Both myeloid-derived pulmonary cells, through their capacity to drive adaptive T cell responses, and innate lymphoid cells (ILC) through their capacity to produce epithelial-cell modifying factors (IL-5, IL-13, IL-17A, IL-22) are important regulators of allergen driven immune responses. However, in the gut, the interplay of macrophages, ILCs and dendritic cells is necessary for inducing tolerance to dietary proteins  whereas in the lung, ILC2s were shown to license DCs to potentiate TH responses in a model of allergic asthma. These observations suggest that development of protective, tolerogenic responses, versus pathogenic allergic responses to foreign protein antigens is critically dependent on the interplay between specific myeloid cells and ILCs. Simultaneously, it is clear that early life exposures (tobacco products, antibiotics, birth by caesarian section) can influence the development of allergic asthma later in life.
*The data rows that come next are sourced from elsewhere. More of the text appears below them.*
(** * pyMOR glue code: the demo launcher, the wheel-building CI script and
      the heat-equation notebook

    The repository's visible code is glue: a launcher that dispatches to a
    demo module by name, a bash script that drives the containerised wheel
    build, and a notebook that sequences calls into the model-reduction
    library.  Each is embedded below as a Rocq function over an explicit
    state; calls that leave the file (runpy, docker, the pyMOR library) are
    recorded in a log, and their results are inputs of the model. *)

From Stdlib Require Import List String Ascii Bool Arith ZArith Lia.
From Stdlib Require QArith Qround.
Import ListNotations.

Open Scope string_scope.

(** ** Strings as Python and bash use them *)

Module Str.

Definition nl : string := String "010" EmptyString.

(** Python's [s[n:]]. *)
Fixpoint slice_from (n : nat) (s : string) : string :=
  match n, s with
  | 0, _ => s
  | S _, EmptyString => EmptyString
  | S k, String _ s' => slice_from k s'
  end.

(** [occurs s t]: [s] is a contiguous part of [t]. *)
Definition occurs (s t : string) : Prop :=
  exists a b, t = a ++ s ++ b.

End Str.

(** ** The demo launcher *)

Module Launcher.

Import Str.

(** How the process, or a demo run inside it, comes to an end:
    [Exited status] is SystemExit with an integer code ([sys.exit()] and
    [sys.exit(None)] count as code 0); [Raised exc] is every other end, an
    uncaught exception or SystemExit with a code that is no integer. *)
Inductive termination :=
| Exited (status : Z)      (* SystemExit(status) *)
| Raised (exc : string).   (* any other uncaught exception *)

(** One call of [runpy.run_module], with [sys.argv] as it stands when the
    call is made.  With [alter_sys] set, runpy itself puts the file of the
    module in [sys.argv[0]] for the time of the run ("rest is automatic");
    the record holds what the launcher hands over. *)
Record run_call := {
  mod_name : string;
  run_name : string;
  alter_sys : bool;
  argv_at_call : list string
}.

(** What the module finds in [sys.argv] while it runs: with [alter_sys]
    set, runpy has put the file of the module, [file_of m], in the place of
    [sys.argv[0]], and puts the old entry back when the run returns. *)
Definition argv_in_module (file_of : string -> string) (c : run_call)
  : list string :=
  if alter_sys c then file_of (mod_name c) :: tl (argv_at_call c)
  else argv_at_call c.

Record process := {
  argv : list string;        (* sys.argv *)
  stdout : list string;      (* what print wrote, one entry per call *)
  runs : list run_call
}.

(** Python code over the process state; [inr] is an exception on its way
    up, [sys.exit] included. *)
Definition py (A : Type) : Type := process -> (A + termination) * process.

Definition ret {A} (a : A) : py A := fun w => (inl a, w).

Definition bind {A B} (m : py A) (k : A -> py B) : py B :=
  fun w => match m w with
           | (inl a, w') => k a w'
           | (inr t, w') => (inr t, w')
           end.

#[local] Notation "x <- m ;; k" := (bind m (fun x => k))
  (at level 61, m at next level, right associativity).
#[local] Notation "m ;;; k" := (bind m (fun _ => k))
  (at level 61, right associativity).

Definition raise {A} (t : termination) : py A := fun w => (inr t, w).

Definition sys_exit {A} (status : Z) : py A := raise (Exited status).

Definition of_option {A} (exc : string) (o : option A) : py A :=
  match o with
  | Some a => ret a
  | None => raise (Raised exc)
  end.

(** [print(s)] writes [s] and a newline. *)
Definition print (s : string) : py unit :=
  fun w => (inl tt, {| argv := argv w; stdout := stdout w ++ [s ++ nl];
                       runs := runs w |}).

(** [sys.argv[i]] *)
Definition argv_get (i : nat) : py string :=
  fun w => of_option "IndexError" (nth_error (argv w) i) w.

(** [len(sys.argv)] *)
Definition argv_len : py nat := fun w => (inl (List.length (argv w)), w).

(** [del sys.argv[i]] *)
Definition argv_del (i : nat) : py unit :=
  fun w => if (i <? List.length (argv w))%nat
           then (inl tt, {| argv := firstn i (argv w) ++ skipn (S i) (argv w);
                            stdout := stdout w; runs := runs w |})
           else (inr (Raised "IndexError"), w).

(** [x in l] and [l.index(x)] on lists of strings. *)
Definition contains (x : string) (l : list string) : bool :=
  existsb (String.eqb x) l.

Fixpoint index (x : string) (l : list string) : option nat :=
  match l with
  | [] => None
  | y :: l' => if String.eqb y x then Some 0 else option_map S (index x l')
  end.

Section WithEnvironment.

(** The names [pkgutil] finds under [pymordemos.__path__], relative to the
    package, in the order it yields them. *)
Variable found : list string.

(** What running a module does as seen from the caller, given the module
    and [sys.argv] as the launcher leaves it: [None] when [run_module]
    returns, [Some t] when the demo ends the process itself.  What the
    module reads in [sys.argv] during the run is [argv_in_module]. *)
Variable demo : string -> list string -> option termination.

(** [pkgutil.walk_packages(path, prefix)] puts [prefix] in front of every
    name it yields. *)
Definition walk_packages (prefix : string) : list string :=
  map (String.append prefix) found.

Definition pymordemos_name : string := "pymordemos".

Definition run_module (m : string) (name : string) (alter : bool) : py unit :=
  fun w =>
    let w' := {| argv := argv w; stdout := stdout w;
                 runs := runs w ++ [{| mod_name := m; run_name := name;
                                       alter_sys := alter;
                                       argv_at_call := argv w |}] |} in
    match demo m (argv w) with
    | None => (inl tt, w')
    | Some t => (inr t, w')
    end.

Definition _run {A} (m : string) : py A :=
  argv_del 1 ;;;
  run_module m "__main__" true ;;;
  sys_exit 0.

(** The discovery loop: both lists grow by one entry per module found. *)
Definition discover (names : list string) : list string * list string :=
  fold_left
    (fun (acc : list string * list string) module_name =>
       let '(modules, shorts) := acc in
       let short := slice_from (String.length "pymordemos.") module_name in
       ((modules ++ [module_name])%list, (shorts ++ [short])%list))
    names ([], []).

Definition modules : list string :=
  fst (discover (walk_packages (pymordemos_name ++ "."))).

Definition shorts : list string :=
  snd (discover (walk_packages (pymordemos_name ++ "."))).
(** C7, at the input where the code departs from it: for a show whose
    [settlements] list is empty, [fetch_counts] raises [IndexError] on
    [settlements[0]] instead of returning the empty list. *)
Theorem fetch_counts_no_settlements (self : fetcher) (show_uuid : json)
    (rest : list response) sent0 log0 :
  fst (fetch_counts self show_uuid
         (mkWorld
            (mkResponse 200
               (Some (JObj [("data", JObj [("show",
                               JObj [("settlements", JArr [])])])])) ""
             :: rest) sent0 log0))
  = Raise IndexError.
Proof. reflexivity. Qed.

(** ** The join *)

Ltac obind_inv H :=
  repeat match type of H with
         | obind ?e _ = Ok _ =>
             let x := fresh "x" in
             let E := fresh "E" in
             destruct e as [x| |] eqn:E; cbn [obind] in H; [|discriminate H..]
         end.

Lemma getitem_truthy (x v : json) (k : string) :
  Py.getitem x k = Ok v -> Py.truthy x = true.
Proof.
  destruct x; simpl; try discriminate.
  destruct kv; [discriminate | reflexivity].
Qed.

Lemma first_variant_some (count : json) (variants : list json) :
  forall v,
    first_variant count variants = Ok (Some v) ->
    In v variants /\ Py.truthy v = true.
Proof.
  induction variants as [|v0 variants IH]; intros v H; cbn [first_variant] in H.
  - discriminate.
  - obind_inv H.
    destruct (Py.eq x x0).
    + injection H as <-. split; [left; reflexivity|].
      eapply getitem_truthy; eassumption.
    + destruct (IH v H) as [Hin Ht]. split; [right; exact Hin | exact Ht].
Qed.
However, how environmental exposures influence interactions between myeloid and lymphoid cells at mucosal surfaces, and how this may contribute to the observed effects of environmental exposures is unknown.

Aims:

1: To determine the co-localization of asthma-relevant myeloid and lymphoid (CD4+ T cells, ILC2s, ILC3s) cell populations in the lung following allergen inhalation in control mice and HDM-sensitized mice.

2: To determine importance of macrophage:DC interactions and novel DC:lymphoid cell interactions observed in Aim 1.

3: To identify differences in distribution of pulmonary myeloid and lymphoid cells following early life antibiotics exposure associated with increased development of asthma in later life.